[EXERCISE PROMPT]: Nothing after the line containing "Definition parse_or : list" belongs in the answer; write out exactly every line from the start of the material up to it, including it.

BEGIN

Definition parse_multiplication : list Token → parsed :=
  left_assoc is_multiplicative parse_regex multiply_values.
Definition parse_addition : list Token → parsed :=
  left_assoc is_additive parse_multiplication add_values.
Definition parse_comparison : list Token → parsed :=
  left_assoc is_comparison parse_addition comparison_value.
Definition parse_and : list Token → parsed :=
  left_assoc (λ t, bool_decide (t = TAnd)) parse_comparison (λ _ l r, ret (and_value l r)).
Definition parse_or : list Token → parsed :=
  left_assoc (λ t, bool_decide (t = TOr)) parse_and (λ _ l r, ret (or_value l r)).
End levels.

(** Both branches are evaluated. *)
Fixpoint parse_ternary (fuel : nat) (depth : nat) (toks : list Token) : parsed :=
  match fuel with
  | O => out_of_fuel
  | S fuel' =>
      let!? (cond, rest) := parse_or (parse_ternary fuel') depth toks in
      match rest with
      | TQuestion :: rest1 =>
          let!? (true_val, rest2) := parse_ternary fuel' (S depth) rest1 in
          match rest2 with
          | TColon :: rest3 =>
              let!? (false_val, rest4) := parse_ternary fuel' (S depth) rest3 in
              ret (if negb (is_zero_or_null cond) then true_val else false_val, rest4)
          | _ => fail (UnexpectedToken (Expected TColon (peek rest2)))
          end
      | _ => ret (cond, rest)
      end
  end.

Definition evaluate (expr : str) : outcome (result failure str) :=
  let expr := RustStr.trim expr in
  if str_eqb expr [] then ret (lit "0")
  else
    match tokenize (S (length expr)) expr with
    | Err e => Done (Err e)
    | Ok toks =>
        let!? (v, rest) := parse_ternary (S (length toks)) 0 toks in
        if negb (bool_decide (peek rest = TEof)) then
          fail (UnexpectedToken (Trailing (peek rest)))
        else ret (as_string v)
    end.
End parser.

(** The result of the code; [None] would be the end of the fuel. *)
Definition evaluate_expression `{RegexEngine} (expr : str)
    : option (outcome (result ExprError str)) :=
  match evaluate expr with
  | Done (Ok v) => Some (Done (Ok v))
  | Done (Err (Failed e)) => Some (Done (Err e))
  | Done (Err OutOfFuel) => None
  | Panic => Some Panic
  end.

(** An engine for examples: patterns are literal prefixes, as with [:]. *)
Definition literal_engine : RegexEngine := λ pattern subject,
  let p := default pattern (p ← strip_prefix (lit "^(?:") pattern; strip_suffix (lit ")") p) in
  Ok (if starts_with p subject then Some [Some p] else None).

Definition eval_text (x : str) : option (outcome (result ExprError str)) :=
  @evaluate_expression literal_engine x.
Definition gives (v : str) : option (outcome (result ExprError str)) := Some (Done (Ok v)).

Example evaluate_examples :
  eval_text (lit "1 + 2 * 3") = gives (lit "7")
  ∧ eval_text (lit "(1 + 2) * 3 = 9 & 7 / 2 = 3") = gives (lit "1")
  ∧ eval_text (lit "10 - 2 - 3") = gives (lit "5")
  ∧ eval_text (lit "abc : ab") = gives (lit "2")
  ∧ eval_text (lit "0 ? yes : no") = gives (lit "no")
  ∧ eval_text (lit "7.5 % 2") = gives (lit "1.5")
  ∧ eval_text (lit "1 / 0") = Some (Done (Err DivisionByZero))
  ∧ eval_text (lit "1 +") = Some (Done (Err UnexpectedEnd)).
Proof. vm_compute. repeat split; reflexivity. Qed.

(** ** The lexer never fails and always advances *)

Lemma skip_whitespace_spec x :
  (length (skip_whitespace x) ≤ length x)%nat
  ∧ match skip_whitespace x with [] => True | c :: _ => is_whitespace c = false end.
Proof.
  induction x as [|c x IH]; simpl; [done|]. destruct (is_whitespace c) eqn:E; simpl; [|by rewrite E].
  destruct IH. split; [lia|done].
Qed.

Lemma scan_quoted_length acc x : (length (scan_quoted acc x).2 ≤ length x)%nat.
Proof.
  remember (length x) as n eqn:Hn. revert x acc Hn.
  induction (lt_wf n) as [n _ IH]; intros [|c x] acc ->; simpl; [done|].
  destruct (c =? 34); [simpl; lia|]. destruct (c =? chr "\").
  - destruct x as [|d x]; simpl; [lia|].
    specialize (IH (length x) ltac:(simpl; lia) x (acc ++ [d]) eq_refl). simpl in *. lia.
  - specialize (IH (length x) ltac:(simpl; lia) x (acc ++ [c]) eq_refl). simpl in *. lia.
Qed.

Lemma scan_word_length acc x : (length (scan_word acc x).2 ≤ length x)%nat.
Proof.
  revert acc. induction x as [|c x IH]; intros acc; simpl; [done|].
  destruct (is_operator_char c); [done|]. destruct (_ && _); [done|].
  destruct (is_whitespace c); [done|]. specialize (IH (acc ++ [c])). lia.
Qed.

Lemma scan_word_acc acc x : acc ≠ [] → (scan_word acc x).1 ≠ [].
Proof.
  revert acc. induction x as [|c x IH]; intros acc Ha; simpl; [done|].
  destruct (is_operator_char c); [done|]. destruct (_ && _); [done|].
  destruct (is_whitespace c); [done|]. apply IH. by destruct acc.
Qed.

Lemma two_chars_length k a b x : (length (two_chars k a b x).2 ≤ length x)%nat.
Proof. destruct x as [|c x]; simpl; [done|]. destruct (c =? k); simpl; lia. Qed.

Lemma two_chars_token k a b x : a ≠ TEof → b ≠ TEof → (two_chars k a b x).1 ≠ TEof.
Proof. destruct x as [|c x]; simpl; [done|]. by destruct (c =? k). Qed.

(** A character no case of [next_token] names starts a word. *)
Lemma scan_word_start c x :
  is_operator_char c = false → is_whitespace c = false →
  (scan_word [] (c :: x)).1 ≠ [] ∧ (length (scan_word [] (c :: x)).2 ≤ length x)%nat.
Proof.
  intros Ho Hw. cbn [scan_word]. rewrite Ho, Hw.
  replace ((c =? chr "-") && negb (str_eqb [] [])) with false by (by rewrite andb_false_r).
  split; [by apply scan_word_acc|apply scan_word_length].
Qed.

Lemma next_token_spec x :
  ∃ tok rest, next_token x = Ok (tok, rest)
    ∧ (tok = TEof ∨ (tok ≠ TEof ∧ (length rest < length x)%nat)).
Proof.
  unfold next_token. destruct (skip_whitespace_spec x) as [Hl Hw].
  destruct (skip_whitespace x) as [|c y]; [eexists _, _; split; [done|by left]|]. simpl in Hl.
  assert (Hone : ∀ tok, tok ≠ TEof → ∃ t rest, @Ok failure _ (tok, y) = Ok (t, rest)
            ∧ (t = TEof ∨ (t ≠ TEof ∧ (length rest < length x)%nat))).
  { intros tok Ht. eexists _, _. split; [done|right]. split; [done|lia]. }
  assert (Htwo : ∀ k a b, a ≠ TEof → b ≠ TEof →
            ∃ t rest, @Ok failure _ (two_chars k a b y) = Ok (t, rest)
            ∧ (t = TEof ∨ (t ≠ TEof ∧ (length rest < length x)%nat))).
  { intros k a b Ha Hb. pose proof (two_chars_length k a b y). pose proof (two_chars_token k a b y Ha Hb).
    destruct (two_chars k a b y) as [t rest]. eexists _, _. split; [done|right].
    split; [done|]. simpl in *. lia. }
  repeat match goal with
  | |- context [if ?c =? ?k then Ok (_, _) else _] => destruct (N.eqb_spec c k); [by apply Hone|]
  | |- context [if ?c =? ?k then Ok (two_chars _ _ _ _) else _] =>
      destruct (N.eqb_spec c k); [by apply Htwo|]
  end.
  destruct (N.eqb_spec c 34).
  - pose proof (scan_quoted_length [] y) as Hq. destruct (scan_quoted [] y) as [w rest].
    eexists _, _. split; [done|right]. split; [done|]. simpl in *. lia.
  - assert (Ho : is_operator_char c = false).
    { unfold is_operator_char, contains_char. simpl.
      repeat match goal with H : c ≠ ?k |- _ =>
        rewrite (proj2 (N.eqb_neq c k) H) || clear H end. done. }
    destruct (scan_word_start c y Ho Hw) as [Hne Hlen].
    destruct (scan_word [] (c :: y)) as [w rest]. simpl in *.
    rewrite (proj2 (str_eqb_false _ _)) by done.
    eexists _, _. split; [done|right]. split; [done|lia].
Qed.

Lemma tokenize_spec fuel x :
  (length x < fuel)%nat →
  ∃ toks, tokenize fuel x = Ok (toks ++ [TEof]) ∧ TEof ∉ toks.
Proof.
  revert x. induction fuel as [|fuel IH]; intros x Hx; [lia|]. cbn [tokenize].
  destruct (next_token_spec x) as (tok & rest & -> & [->|[Hne Hlt]]); simpl.
  - exists []. split; [done|apply not_elem_of_nil].
  - rewrite bool_decide_eq_false_2 by done.
    destruct (IH rest) as (toks & -> & Hnot); [lia|]. simpl. exists (tok :: toks).
    split; [done|]. apply not_elem_of_cons. auto.
Qed.

(** ** The parser always has fuel *)

(** A result that is not the end of the fuel and, on success, consumed tokens. *)
Definition progress (toks : list Token) (p : parsed) : Prop :=
  p ≠ out_of_fuel ∧ ∀ v rest, p = ret (v, rest) → (length rest < length toks)%nat.

(** The same, allowing no consumption. *)
Definition no_growth (toks : list Token) (p : parsed) : Prop :=
  p ≠ out_of_fuel ∧ ∀ v rest, p = ret (v, rest) → (length rest ≤ length toks)%nat.

Lemma progress_fail toks e : progress toks (fail e).
Proof. by split. Qed.
Lemma progress_panic toks : progress toks Panic.
Proof. by split. Qed.
Lemma progress_ret toks v rest : (length rest < length toks)%nat → progress toks (ret (v, rest)).
Proof. intros. split; [done|]. intros. unfold ret in *. by simplify_eq. Qed.
#[local] Hint Resolve progress_fail progress_panic : core.

(** Sequencing after a parser that consumed. *)
Lemma progress_bind toks toks' (p : parsed) k :
  progress toks p → (length toks ≤ length toks')%nat →
  (∀ v rest, p = ret (v, rest) → (length rest < length toks)%nat → progress toks' (k (v, rest))) →
  progress toks' (try_bind p k).
Proof.
  intros [Hf Hp] Hle Hk. destruct p as [[[v rest]|[e|]]|]; simpl; try done.
  apply Hk; [done|]. by apply (Hp v).
Qed.

(** A combination of values either succeeds, fails or panics. *)
Definition has_fuel {A} (m : outcome (result failure A)) : Prop := m ≠ out_of_fuel.

Lemma progress_value {A} toks (m : outcome (result failure A)) k :
  has_fuel m → (∀ a, progress toks (k a)) → progress toks (try_bind m k).
Proof. intros Hm Hk. destruct m as [[a|[e|]]|]; simpl; first [apply Hk|done]. Qed.

Lemma multiply_values_fuel op l r : has_fuel (multiply_values op l r).
Proof.
  unfold has_fuel, multiply_values, i64_div, i64_rem. destruct op; try done; repeat case_match; done.
Qed.
Lemma add_values_fuel op l r : has_fuel (add_values op l r).
Proof. unfold has_fuel, add_values. by destruct op. Qed.
Lemma comparison_value_fuel op l r : has_fuel (comparison_value op l r).
Proof. unfold has_fuel, comparison_value. by case_match. Qed.
Lemma regex_value_fuel `{RegexEngine} c l r : has_fuel (regex_value c l r).
Proof. unfold has_fuel, regex_value. repeat case_match; done. Qed.
#[local] Hint Resolve multiply_values_fuel add_values_fuel comparison_value_fuel
  regex_value_fuel : core.

Section left_assoc_progress.
Context (is_op : Token → bool) (sub : list Token → parsed).
Context (combine : Token → Value → Value → outcome (result failure Value)).
Context (combine_fuel : ∀ op l r, has_fuel (combine op l r)).
Lemma apply_substring_correct_witness :
  (is_ascii (lit "12345") = true ∧ substring_spec (lit "12345") (-3) 2 = lit "34")
  ∧ apply_substring (lit "12345") (-3) 2 = Done (substring_spec (lit "12345") (-3) 2)
  ∧ apply_substring [233; 116; 233] 0 1 = Panic.
Proof.
  split; [by vm_compute|].
  assert (H := apply_substring_correct (lit "12345") (-3) 2).
  destruct H as [H1 H2]; [reflexivity|vm_compute; discriminate|split; vm_compute; discriminate|
    split; vm_compute; discriminate|].
  split; [exact H1|]. apply (H2 233 [116; 233]); vm_compute; discriminate.
Defined.
Lemma hangup_iteration_stays s s' :
  apps_stay → hangup_iteration dialplan s = Some (Done s') →
  context (chan s') = context (chan s)
  ∧ chan_priority (chan s') = i32_succ (chan_priority (chan s))
  ∧ is_Some (lookup_priority dialplan (context (chan s)) (lit "h") (chan_priority (chan s))).
Proof.
  intros Hstay. unfold hangup_iteration. intros Hi. apply bind_Some in Hi as (p & Hp & Hi).
  injection Hi as Hi. apply outcome_bind_Done in Hi as (data & _ & Hi). rewrite Hp.
  destruct (find_app (app p)) as [f|] eqn:Ef; simplify_eq/=; [|by eauto].
  destruct (Hstay _ _ Ef (world s) (chan s) data) as [E1 E2]. unfold execute in *.
  destruct (f (world s) (chan s) data) as [[[w c] evs] r]. simpl in *.
  by rewrite E1, E2.
Qed.

(** A loop that has counted from 1 has met as many priorities. *)
Lemma hangup_loop_ends ctx cx e fuel s :
  apps_stay → find_extension dialplan ctx (lit "h") = Some (cx, e) →
  Z.of_nat (size (priorities e)) < 2 ^ 31 - 2 →
  context (chan s) = ctx → 0 < chan_priority (chan s) ≤ 2 ^ 31 - 1 →
  (∀ k, 0 < k < chan_priority (chan s) → is_Some (priorities e !! k)) →
  Z.of_nat (size (priorities e)) + 1 < chan_priority (chan s) + Z.of_nat fuel →
  is_Some (hangup_loop dialplan fuel s).
Proof.
  intros Hstay Hfind Hsz. revert s. induction fuel as [|fuel IH]; intros s Hc Hp Hk Hf.
  all: assert (Hle : chan_priority (chan s) - 1 ≤ Z.of_nat (size (priorities e))).
  all: try (set (n := chan_priority (chan s)) in *;
    transitivity (Z.of_nat (size (list_to_set (seqZ 1 (n - 1)) : gset Z)));
    [rewrite size_list_to_set by apply NoDup_seqZ; rewrite length_seqZ; lia|];
    rewrite <-(size_dom (priorities e)); apply Nat2Z.inj_le, subseteq_size;
    intros k Hin%elem_of_list_to_set%elem_of_seqZ; apply elem_of_dom, Hk; lia).
  - lia.
  - simpl. destruct (hangup_iteration dialplan s) as [[s'|]|] eqn:Ei; [|by eauto..].
    apply hangup_iteration_stays in Ei as (E1 & E2 & E3); [|done].
    rewrite i32_succ_id in E2 by lia. apply IH.
    + by rewrite E1.
    + lia.
    + rewrite E2. intros k Hk'.
      destruct (decide (k = chan_priority (chan s))) as [->|]; [|apply Hk; lia].
      unfold lookup_priority in E3. rewrite Hc, Hfind in E3. done.
    + lia.
Qed.
End hangup_proofs.

(** [h,1,Set(x=1)] and [h,2,Goto(h,1)]. *)
Definition circle_dialplan : Dialplan :=
  add_context dp_new (ctx_add_extension (ctx_new (lit "default"))
    (add_priority (add_priority (ext_new (lit "h"))
      (mkPriority 1 (lit "Set") (lit "x=1") None))
      (mkPriority 2 (lit "Goto") (lit "h,1") None))).

Lemma circle_turn `{FuncRegistry, RegexEngine, HashOrder} (s : Run unit) :
  context (chan s) = lit "default" → chan_priority (chan s) ∈ [1; 2] →
  ∃ s', hangup_iteration (H := core_apps) circle_dialplan s = Some (Done s')
        ∧ context (chan s') = lit "default" ∧ chan_priority (chan s') ∈ [1; 2].
Proof.
  intros Hc Hp. assert (Hx : ∀ x, In x [lit "x=1"; lit "h,1"] →
    substitute_variables (chan s) x = Done x).
  { intros x Hin. apply substitute_plain. destruct Hin as [<-|[<-|[]]]; apply (bool_decide_unpack _); by vm_compute. }
  unfold hangup_iteration. rewrite Hc.
  destruct core_apps_registered as (_ & Hset & Hgoto).
  apply elem_of_cons in Hp as [Hp|Hp%list_elem_of_singleton]; rewrite Hp.
  - change (lookup_priority _ _ _ _) with (Some (mkPriority 1 (lit "Set") (lit "x=1") None)).
    cbn [mbind option_bind app app_data]. rewrite (Hx (lit "x=1")) by (simpl; auto).
    cbn [outcome_bind]. rewrite Hset. cbv beta iota. erewrite execute_adapt by reflexivity.
    eexists. split; [reflexivity|]. cbn. rewrite Hc, Hp. split; [done|]. set_solver.
  - change (lookup_priority _ _ _ _) with (Some (mkPriority 2 (lit "Goto") (lit "h,1") None)).
    cbn [mbind option_bind app app_data]. rewrite (Hx (lit "h,1")) by (simpl; auto).
    cbn [outcome_bind]. rewrite Hgoto. cbv beta iota. erewrite execute_adapt by reflexivity.
    eexists. split; [reflexivity|]. cbn. rewrite Hc. split; [done|]. set_solver.
Qed.

(** The hangup extension.  It ends if no application it meets moves the
    channel, within one turn per priority of [h] and one more; but the limit of
    the main loop does not cover it: with a [Goto(h,1)] at its second priority it
    never ends, however long one waits, so the channel is never hung up. *)
Theorem hangup_extension_termination {W} `{AppRegistry W, FuncRegistry, RegexEngine, HashOrder}
    (dialplan : Dialplan) (s : Run W) cx e fuel :
  apps_stay (W := W) → find_extension dialplan (context (chan s)) (lit "h") = Some (cx, e) →
  Z.of_nat (size (priorities e)) < 2 ^ 31 - 2 → (size (priorities e) < fuel)%nat →
  is_Some (run_hangup_extension dialplan fuel s)
  ∧ ∀ fuel' (s' : Run unit), context (chan s') = lit "default" →
      run_hangup_extension (H := core_apps) circle_dialplan fuel' s' = None.
Proof.
  intros Hstay Hfind Hsz Hfuel. split.
  - unfold run_hangup_extension. case_match; [|by eexists].
    apply (hangup_loop_ends dialplan (context (chan s)) cx e); simpl; try done; lia.
  - intros fuel' s' Hc. unfold run_hangup_extension. rewrite Hc.
    change (has_extension circle_dialplan _ _) with true.
    assert (Hp : chan_priority (chan (set_chan s' (set_exten (chan s') (lit "h") 1))) ∈ [1; 2])
      by by left.
    assert (Hc' : context (chan (set_chan s' (set_exten (chan s') (lit "h") 1))) = lit "default")
      by done.
    revert Hc' Hp. generalize (set_chan s' (set_exten (chan s') (lit "h") 1)).
    induction fuel' as [|fuel' IH]; intros r Hr Hp; [done|].
    destruct (circle_turn r Hr Hp) as (r' & Et & Hr' & Hp'). simpl. rewrite Et. by apply IH.
Qed.

(** [h,1,Set(x=1)] alone. *)
Definition h_dialplan : Dialplan :=
  add_context dp_new (ctx_add_extension (ctx_new (lit "default"))
    (add_priority (ext_new (lit "h")) (mkPriority 1 (lit "Set") (lit "x=1") None))).

(** [Set] alone leaves the location. *)
Definition set_only : AppRegistry unit := λ name,
  if str_eqb name (lit "Set") then Some (adapt set_exec) else None.

Lemma hangup_extension_termination_witness :
  is_Some (@run_hangup_extension unit set_only no_functions literal_engine key_order
             h_dialplan 2 (pbx_start tt ex_up))
  ∧ @run_hangup_extension unit core_apps no_functions literal_engine key_order
      circle_dialplan 50 (pbx_start tt ex_up) = None.
Proof.
  assert (E : ∃ cx, @find_extension key_order h_dialplan (lit "default") (lit "h")
                = Some (cx, add_priority (ext_new (lit "h"))
                    (mkPriority 1 (lit "Set") (lit "x=1") None)))
    by (eexists; vm_compute; reflexivity).
  destruct E as [cx Hcx].
  assert (Hstay : @apps_stay unit set_only).
  { intros name f Hf w c data. unfold find_app, set_only in Hf.
    destruct (str_eqb name (lit "Set")); [|done]. simplify_eq. unfold adapt, set_exec.
    destruct (trim data); [done|]. by destruct (split_once (chr "=") data) as [[]|]. }
  destruct (@hangup_extension_termination unit set_only no_functions literal_engine key_order
    h_dialplan (pbx_start tt ex_up) cx _ 2 Hstay Hcx) as [H1 H2].
  - by vm_compute.
  - vm_compute. lia.
  - split; [exact H1|]. apply (H2 50%nat (pbx_start tt ex_up)). reflexivity.
Defined.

END

[TASK OUTPUT]:
Definition parse_multiplication : list Token → parsed :=
  left_assoc is_multiplicative parse_regex multiply_values.
Definition parse_addition : list Token → parsed :=
  left_assoc is_additive parse_multiplication add_values.
Definition parse_comparison : list Token → parsed :=
  left_assoc is_comparison parse_addition comparison_value.
Definition parse_and : list Token → parsed :=
  left_assoc (λ t, bool_decide (t = TAnd)) parse_comparison (λ _ l r, ret (and_value l r)).
Definition parse_or : list Token → parsed :=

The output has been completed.